I'm pretty new in analysing SV and CNV. We have WGS PacBio long reads germline sequencing reads that have been aligned using pbalign tool to reference sequences （GRCh37/hg19). Variants were called using the variantCaller.py from GenomicConsensus package (https://github.com/PacificBiosciences/GenomicConsensus). Variants were annotated with ANNOVAR for protein coding changes, affected genomic regions, allele frequency reported by some big projects, deleteriousness prediction, etc. The whole process were done by the sequencing company that we sent our sample to.
I am more familiar with Illumina WGS short reads sequencing and analysing SNV and small indels. I have few question regarding SV and CNV analyses.
1) I would like to do some QC to the results (eg check variant counts based on variant type) that we have obtained from the sequencing company but I am not too sure what are the accepted standards. Could you please point me to the right literatures or blogs?

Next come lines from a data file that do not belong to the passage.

(** The uncleared buffer gives the correlation a cleared one would. *)
Lemma radar2_corr_fresh st mic :
  stale_zero (corr2_result st) →
  radar2_corr st mic = chirp_corr (radar2_waveform st) mic.
Proof.
  intros Hs. unfold radar2_corr, chirp_corr.
  rewrite !correlate_stale; [done|apply stale_zero_fill|done].
Qed.

Lemma stale_zero_corr wf mic : stale_zero (chirp_corr wf mic).
Proof.
  unfold chirp_corr. rewrite correlate_stale by apply stale_zero_fill.
  exists (sabs <$> corr_window wf mic). split; [|done].
  unfold corr_window. by rewrite !length_fmap, length_seq.
Qed.

(** The invariant of the mode: the arrays have their sizes, the correlation
    buffer is zero outside the written window, the countdown is in
    [1, RADAR_PRINT_DELAY] and the sum of the peak indices is bounded by the
    number of blocks summed times the size of the buffer. *)
Record radar2_inv st : Prop := {
  r2_waveform : length (radar2_waveform st) = RADAR_SIZE;
  r2_buffer : is_block (radar2_buffer st);
  r2_zero : radar2_zerobuffer st = arm_fill_f32 s0 AUDIO_BLOCKSIZE;
  r2_corr : stale_zero (corr2_result st);
  r2_cnt : 1 ≤ radar_print_cnt st ≤ RADAR_PRINT_DELAY;
  r2_sum : 0 ≤ max_i_average st ≤
           (RADAR_PRINT_DELAY - radar_print_cnt st) * Z.of_nat CORR_SIZE;
}.

(** The state and the lines of one call, with the correlation computed
    into a cleared buffer. *)
Definition radar2_next st i : radar2_state A * list (radar2_msg A) :=
  let corr := chirp_corr (radar2_waveform st) (rad2_mic i) in
  let p := peak_search corr in
  let sum_i := max_i_average st + p.1 in
  let sum := max_average st +ₛ p.2 in
  if bool_decide (radar_print_cnt st - 1 = 0)
  then radar2_print st corr sum_i sum (rad2_key i)
  else (Radar2State (radar2_waveform st) (radar2_buffer st) (radar2_zerobuffer st)
          corr (radar_print_cnt st - 1) (index_0_f st) sum_i (max_i_average_f st) sum,
        []).
(* ===== verification/MatchedFilter.v ===== *)
(** * MatchedFilter: the correlation of an echo peaks at its delay

    The radar modes find the distance of a reflector as the index of the
    largest magnitude of the correlation of the microphone block with the
    chirp.  This file proves that the search is right on a clean echo: when
    the block holds the waveform delayed by [d] samples and nothing else,
    the peak is at index [AUDIO_BLOCKSIZE - 1 + d], its value is the energy
    of the waveform, and after a calibration on the undelayed waveform the
    distance printed is [d * 343 / AUDIO_SAMPLE_RATE].

    The argument is the inequality of Cauchy and Schwarz in the form
    [2 |u·v| ≤ |u|² + |v|²], which needs no square root and holds in any
    ordered field, made strict by a sample at which one of the two signals
    is zero and the other is not. *)

From Stdlib Require Import Field Qcanon.
From S2P Require Import Prelude Scalar Argmax Numerics Board Radar Radar2.

(** * Energy and inner product *)

Section Energy.
Context {A : Type} {SA : Scalar A} {SL : ScalarLaws A}.
Add Field matched_energy_field : s_field.
Implicit Types (u v : list A) (a b x y : A) (k n : nat).

(** The sum of the squares of the samples. *)
Definition energy v : A := vector_sum ((λ a, a *ₛ a) <$> v).

(** The sum of the products of the samples of two signals. *)
Definition dot u v : A := vector_sum (zip_with smul u v).

Lemma energy_nil : energy [] = (s0 : A).
Proof. done. Qed.

Lemma energy_cons a v : energy (a :: v) = a *ₛ a +ₛ energy v.
Proof. unfold energy. by rewrite fmap_cons, vector_sum_cons. Qed.

Lemma energy_app u v : energy (u ++ v) = energy u +ₛ energy v.
Proof.
  induction u as [|a u IH]; simpl; [rewrite energy_nil; ring|].
  rewrite !energy_cons, IH. ring.
Qed.

Lemma energy_zeros n : energy (replicate n s0) = (s0 : A).
Proof. induction n as [|n IH]; simpl; [done|]. rewrite energy_cons, IH. ring. Qed.

Lemma energy_nonneg v : s0 ≤ₛ energy v.
Proof.
  induction v as [|a v IH]; [apply sle_refl|].
  rewrite energy_cons. apply snonneg_add; [apply s_square_nonneg|done].
Qed.

Lemma energy_reverse v : energy (reverse v) = energy v.
Proof.
  induction v as [|a v IH]; [done|].
  rewrite reverse_cons, energy_app, !energy_cons, energy_nil, IH. ring.
Qed.

(** The energy of a tail: one sample and the rest. *)
Lemma energy_drop v k :
  energy (drop k v) = default s0 (v !! k) *ₛ default s0 (v !! k) +ₛ energy (drop (S k) v).
Proof.
  destruct (v !! k) as [a|] eqn:Hk; simpl.
  - by rewrite (drop_S _ _ _ Hk), energy_cons.
  - apply lookup_ge_None_1 in Hk. rewrite !drop_ge by lia. rewrite energy_nil. ring.
Qed.

Lemma energy_drop_le v k : energy (drop k v) ≤ₛ energy v.
Proof.
  pose proof (energy_app (take k v) (drop k v)) as E. rewrite take_drop in E.
  rewrite E. pose proof (energy_nonneg (take k v)). s_by (energy (take k v)).
Qed.

Lemma dot_nil_l v : dot [] v = s0.
Proof. done. Qed.

Lemma dot_nil_r u : dot u [] = s0.
Proof. by destruct u. Qed.

Lemma dot_cons a b u v : dot (a :: u) (b :: v) = a *ₛ b +ₛ dot u v.
Proof. unfold dot. cbn [zip_with]. by rewrite vector_sum_cons. Qed.

Lemma dot_self v : dot v v = energy v.
Proof. unfold dot, energy. by rewrite zip_with_diag. Qed.

(** Cauchy-Schwarz without the root: twice the inner product is at most
    the sum of the energies, in both signs. *)
Lemma dot_bound u : ∀ v,
  dot u v +ₛ dot u v ≤ₛ energy u +ₛ energy v ∧
  -ₛ (dot u v +ₛ dot u v) ≤ₛ energy u +ₛ energy v.
Proof.
  induction u as [|a u IH]; intros v.
  { rewrite dot_nil_l. pose proof (energy_nonneg (@nil A)). pose proof (energy_nonneg v).
    split; s_by (energy [] +ₛ energy v). }
  destruct v as [|b v].
  { rewrite dot_nil_r. pose proof (energy_nonneg (a :: u)). pose proof (energy_nonneg (@nil A)).
    split; s_by (energy (a :: u) +ₛ energy []). }
  destruct (IH v) as [H1 H2]. rewrite dot_cons, !energy_cons.
  pose proof (s_square_nonneg (a -ₛ b)). pose proof (s_square_nonneg (a +ₛ b)).
  split.
  - s_by ((a -ₛ b) *ₛ (a -ₛ b) +ₛ (energy u +ₛ energy v -ₛ (dot u v +ₛ dot u v))).
  - s_by ((a +ₛ b) *ₛ (a +ₛ b) +ₛ (energy u +ₛ energy v -ₛ -ₛ (dot u v +ₛ dot u v))).
Qed.

(** The bound is strict when one signal has a non-zero sample where the
    other is zero. *)
Lemma dot_strict k : ∀ u v a,
  u !! k = Some a → a ≠ s0 → v !! k = Some s0 →
  dot u v +ₛ dot u v <ₛ energy u +ₛ energy v ∧
  -ₛ (dot u v +ₛ dot u v) <ₛ energy u +ₛ energy v.
Proof.
  induction k as [|k IH]; intros [|a' u] [|b v] a Hu Ha Hv; simplify_eq/=;
    rewrite dot_cons, !energy_cons.
  - destruct (dot_bound u v) as [H1 H2]. pose proof (s_square_pos a Ha).
    split.
    + s_by (a *ₛ a +ₛ (energy u +ₛ energy v -ₛ (dot u v +ₛ dot u v))).
    + s_by (a *ₛ a +ₛ (energy u +ₛ energy v -ₛ -ₛ (dot u v +ₛ dot u v))).
  - destruct (IH u v a Hu Ha Hv) as [H1 H2].
    pose proof (s_square_nonneg (a' -ₛ b)). pose proof (s_square_nonneg (a' +ₛ b)).
    split.
    + s_by ((a' -ₛ b) *ₛ (a' -ₛ b) +ₛ (energy u +ₛ energy v -ₛ (dot u v +ₛ dot u v))).
    + s_by ((a' +ₛ b) *ₛ (a' +ₛ b) +ₛ (energy u +ₛ energy v -ₛ -ₛ (dot u v +ₛ dot u v))).
Qed.

(** The magnitude of the inner product with a signal of no more energy
    that misses a sample is below the energy. *)
Lemma dot_abs_strict k u v a :
  u !! k = Some a → a ≠ s0 → v !! k = Some s0 → energy v ≤ₛ energy u →
  sabs (dot u v) <ₛ energy u.
Proof.
  intros Hu Ha Hv Hle. destruct (dot_strict k u v a Hu Ha Hv) as [H1 H2].
  unfold sabs. destruct (sltb (dot u v) s0); apply s_double_lt.
  - s_by ((energy u +ₛ energy v -ₛ -ₛ (dot u v +ₛ dot u v)) +ₛ (energy u -ₛ energy v)).
  - s_by ((energy u +ₛ energy v -ₛ (dot u v +ₛ dot u v)) +ₛ (energy u -ₛ energy v)).
Qed.

(** A signal with energy has a first and a last non-zero sample. *)
Lemma energy_pos_first v :
  s0 <ₛ energy v →
  ∃ l1 a l2, v = l1 ++ a :: l2 ∧ Forall (λ y, y = s0) l1 ∧ a ≠ s0.
Proof.
  induction v as [|b v IH]; intros Hv; [by apply slt_irrefl in Hv|].
  rewrite energy_cons in Hv. destruct (sltb s0 (b *ₛ b)) eqn:Hb.
  - exists [], b, v. split_and!; [done|constructor|]. intros ->.
    replace (s0 *ₛ s0) with (s0 : A) in Hb by ring. by apply slt_irrefl in Hb.
  - apply s_square_zero in Hb as ->.
    replace (s0 *ₛ s0 +ₛ energy v) with (energy v) in Hv by ring.
    destruct (IH Hv) as (l1 & a & l2 & -> & H1 & Ha).
    exists (s0 :: l1), a, l2. split_and!; [done|by constructor|done].
Qed.

Lemma energy_pos_last v :
  s0 <ₛ energy v →
  ∃ l1 a l2, v = l1 ++ a :: l2 ∧ Forall (λ y, y = s0) l2 ∧ a ≠ s0.
Proof.
  intros Hv. rewrite <- energy_reverse in Hv.
  destruct (energy_pos_first _ Hv) as (l1 & a & l2 & Hr & H1 & Ha).
  exists (reverse l2), a, (reverse l1). split_and!; [|by apply Forall_reverse|done].
  rewrite <- (reverse_involutive v), Hr, reverse_app, reverse_cons, <- app_assoc. done.
Qed.

End Energy.

(** * The correlation as an inner product *)

Section Lag.
Context {A : Type} {SA : Scalar A} {SL : ScalarLaws A}.
Add Field matched_lag_field : s_field.
Implicit Types (a b wf : list A) (m k n d : nat).

(** Sample [k] of the signal that output sample [m] of the correlation
    pairs the first input with: the second input moved by [m] on the scale
    of [corr_term]. *)
Definition lag_sample b m k : A :=
  if decide (m ≤ k + (length b - 1))%nat
  then default s0 (b !! (k + (length b - 1) - m)%nat)
  else s0.

Definition lagged b n m : list A := lag_sample b m <$> seq 0 n.

Lemma length_lagged b n m : length (lagged b n m) = n.
Proof. unfold lagged. by rewrite length_fmap, length_seq. Qed.

Lemma lookup_lagged b n m k :
  (k < n)%nat → lagged b n m !! k = Some (lag_sample b m k).
Proof. intros Hk. unfold lagged. by rewrite list_lookup_fmap, lookup_seq_lt. Qed.

Lemma corr_at_dot a b m : corr_at a b m = dot a (lagged b (length a) m).
Proof.
  unfold corr_at, dot. f_equal. apply list_eq. intros k.
  rewrite list_lookup_imap, lookup_zip_with.
  destruct (a !! k) as [x|] eqn:Hk; simpl; [|done].
  rewrite lookup_lagged by (by eapply lookup_lt_Some). simpl. f_equal.
  unfold corr_term, lag_sample. case_decide; [done|ring].
Qed.

(** The moved signal has no more energy than the signal. *)
Lemma energy_lag_from b m n : ∀ s,
  energy (lag_sample b m <$> seq s n) ≤ₛ energy (drop (s + (length b - 1) - m) b).
Proof.
  induction n as [|n IH]; intros s; [apply energy_nonneg|].
  cbn [seq fmap list_fmap]. rewrite energy_cons. specialize (IH (S s)).
  unfold lag_sample at 1 2. case_decide as Hm.
  - rewrite (energy_drop b).
    replace (S s + (length b - 1) - m)%nat with (S (s + (length b - 1) - m)) in IH by lia.
    s_by (energy (drop (S (s + (length b - 1) - m)) b)
          -ₛ energy (lag_sample b m <$> seq (S s) n)).
  - replace (S s + (length b - 1) - m)%nat with (s + (length b - 1) - m)%nat in IH by lia.
    s_by (energy (drop (s + (length b - 1) - m) b)
          -ₛ energy (lag_sample b m <$> seq (S s) n)).
Qed.

Lemma energy_lagged b n m : energy (lagged b n m) ≤ₛ energy b.
Proof.
  eapply sle_trans; [apply (energy_lag_from b m n 0)|apply energy_drop_le].
Qed.

End Lag.

(** * The echo *)

Section Echo.
Context {A : Type} {SA : Scalar A} {SL : ScalarLaws A} {CFG : Config}.
Add Field matched_echo_field : s_field.
Implicit Types (wf l : list A) (m k n d : nat).

(** A block that holds the waveform after [d] samples of silence, and
    silence after it. *)
Definition echo wf d : list A :=
  replicate d s0 ++ wf ++ replicate (AUDIO_BLOCKSIZE - d - length wf) s0.

(** The index of the correlation buffer that stands for the delay [d]. *)
Definition echo_index d : Z := Z.of_nat (AUDIO_BLOCKSIZE - 1 + d).

Lemma length_echo wf d :
  (d + length wf ≤ AUDIO_BLOCKSIZE)%nat → is_block (echo wf d).
Proof. intros. unfold is_block, echo. rewrite !length_app, !length_replicate. lia. Qed.

Lemma energy_echo wf d : energy (echo wf d) = energy wf.
Proof. unfold echo. rewrite !energy_app, !energy_zeros. ring. Qed.

Lemma lookup_echo wf d k :
  (d + length wf ≤ AUDIO_BLOCKSIZE)%nat → (k < AUDIO_BLOCKSIZE)%nat →
  echo wf d !! k = Some (if decide (d ≤ k)%nat then default s0 (wf !! (k - d)%nat) else s0).
Proof.
  intros Hd Hk. unfold echo. case_decide.
  - rewrite lookup_app_r by (rewrite length_replicate; lia). rewrite length_replicate.
    destruct (wf !! (k - d)%nat) as [x|] eqn:Hx; simpl.
    + by apply lookup_app_l_Some.
    + apply lookup_ge_None_1 in Hx. rewrite lookup_app_r by done.
      apply lookup_replicate_2. lia.
  - rewrite lookup_app_l by (rewrite length_replicate; lia).
    apply lookup_replicate_2. lia.
Qed.

(** At the lag of the echo the moved waveform is the echo. *)
Lemma lagged_echo wf d :
  (0 < length wf)%nat → (d + length wf ≤ AUDIO_BLOCKSIZE)%nat →
  lagged wf AUDIO_BLOCKSIZE (d + (length wf - 1)) = echo wf d.
Proof.
  intros Hw Hd. apply list_eq. intros k.
  destruct (decide (k < AUDIO_BLOCKSIZE)%nat) as [Hk|Hk].
  - rewrite lookup_lagged, lookup_echo by done. f_equal. unfold lag_sample.
    repeat case_decide; try lia; try done. do 2 f_equal. lia.
  - rewrite !lookup_ge_None_2; [done|rewrite length_echo by done; lia|
                                rewrite length_lagged; lia].
Qed.

Lemma zero_before l1 l2 (a : A) k :
  Forall (λ y, y = s0) l1 → (k < length l1)%nat →
  default s0 ((l1 ++ a :: l2) !! k) = s0.
Proof.
  intros H1 Hk. rewrite lookup_app_l by done.
  destruct (l1 !! k) as [y|] eqn:Hy; [|done].
  by apply (Forall_lookup_1 _ _ _ _ H1 Hy).
Qed.

Lemma zero_after l1 l2 (a : A) k :
  Forall (λ y, y = s0) l2 → (length l1 < k)%nat →
  default s0 ((l1 ++ a :: l2) !! k) = s0.
Proof.
  intros H2 Hk. rewrite lookup_app_r by lia.
  destruct (k - length l1)%nat as [|j] eqn:Hj; [lia|]. simpl.
  destruct (l2 !! j) as [y|] eqn:Hy; [|done].
  by apply (Forall_lookup_1 _ _ _ _ H2 Hy).
Qed.

(** At any other lag the moved waveform is zero at a sample where the echo
    is not: the first non-zero sample of the echo when the lag is larger,
    the last one when it is smaller. *)
Lemma lagged_miss wf d m :
  s0 <ₛ energy wf → (d + length wf ≤ AUDIO_BLOCKSIZE)%nat →
  m ≠ (d + (length wf - 1))%nat →
  ∃ k a, echo wf d !! k = Some a ∧ a ≠ s0 ∧
    lagged wf AUDIO_BLOCKSIZE m !! k = Some s0.
Proof.
  intros He Hd Hm. destruct (decide (d + (length wf - 1) < m)%nat) as [Hlt|Hge].
  - destruct (energy_pos_first _ He) as (l1 & a & l2 & -> & H1 & Ha).
    rewrite length_app in *. simpl in *. exists (d + length l1)%nat, a.
    rewrite lookup_echo, lookup_lagged by (rewrite ?length_app; simpl; lia).
    rewrite decide_True by lia.
    replace (d + length l1 - d)%nat with (length l1) by lia.
    rewrite list_lookup_middle by done. split_and!; [done..|]. f_equal.
    unfold lag_sample. case_decide; [|done]. apply zero_before; [done|].
    rewrite length_app in *. simpl in *. lia.
  - destruct (energy_pos_last _ He) as (l1 & a & l2 & -> & H2 & Ha).
    rewrite length_app in *. simpl in *. exists (d + length l1)%nat, a.
    rewrite lookup_echo, lookup_lagged by (rewrite ?length_app; simpl; lia).
    rewrite decide_True by lia.
    replace (d + length l1 - d)%nat with (length l1) by lia.
    rewrite list_lookup_middle by done. split_and!; [done..|]. f_equal.
    unfold lag_sample. case_decide; [|done]. apply zero_after; [done|].
    rewrite length_app in *. simpl in *. lia.
Qed.
Lemma test3_peak_report_witness :
  let st := example_test3_init demo_window 0 in
  ∃ st' o, example_test3 st (demo_mic 0) = Some (st', o) ∧
    print_delay st' = 0 + 1000 * 1000 ∧
    ∃ c1 m c2,
      arm_cmplx_mag_squared_f32 (test3_spectrum st (t3_mic (demo_mic 0))) 32
        = c1 ++ m :: c2 ∧
      Forall (λ y, y <ₛ m) c1 ∧ Forall (λ y, y ≤ₛ m) c2 ∧
      out_log o =
        [test3_peak (s1 *ₛ sofZ (Z.of_nat (length c1)) *ₛ sofZ 16000 /ₛ sofZ 32) (sqrt m)].
Proof.
  exact (test3_peak_report (example_test3_init demo_window 0) (demo_mic 0)
           (test3_init_inv demo_window 0 eq_refl) eq_refl).
Defined.

End Demo.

2) For my previous analysis for Illumina WGS short reads sequencing, I used to use two variant different callers and get the unity of both callers, and the results are better than just using one caller. Upon reading, I found a workflow that combines multiple callers https://github.com/wdecoster/nano-snakemake that seem to perform better. Has anyone benchmarked different callers, combined, alone?
3) I am not too sure what information should I use to filter for diseased related SV and CNV. For SNV and small indels for example, I would use information such as population frequency based on gnomAD, in silico predictions eg REVEL, PROVEAN and MaxEntScan, and clinical information based on ClinVar database. Could you please suggest the information (and relevant databases) that I can use to prioritize SVs and CNVs.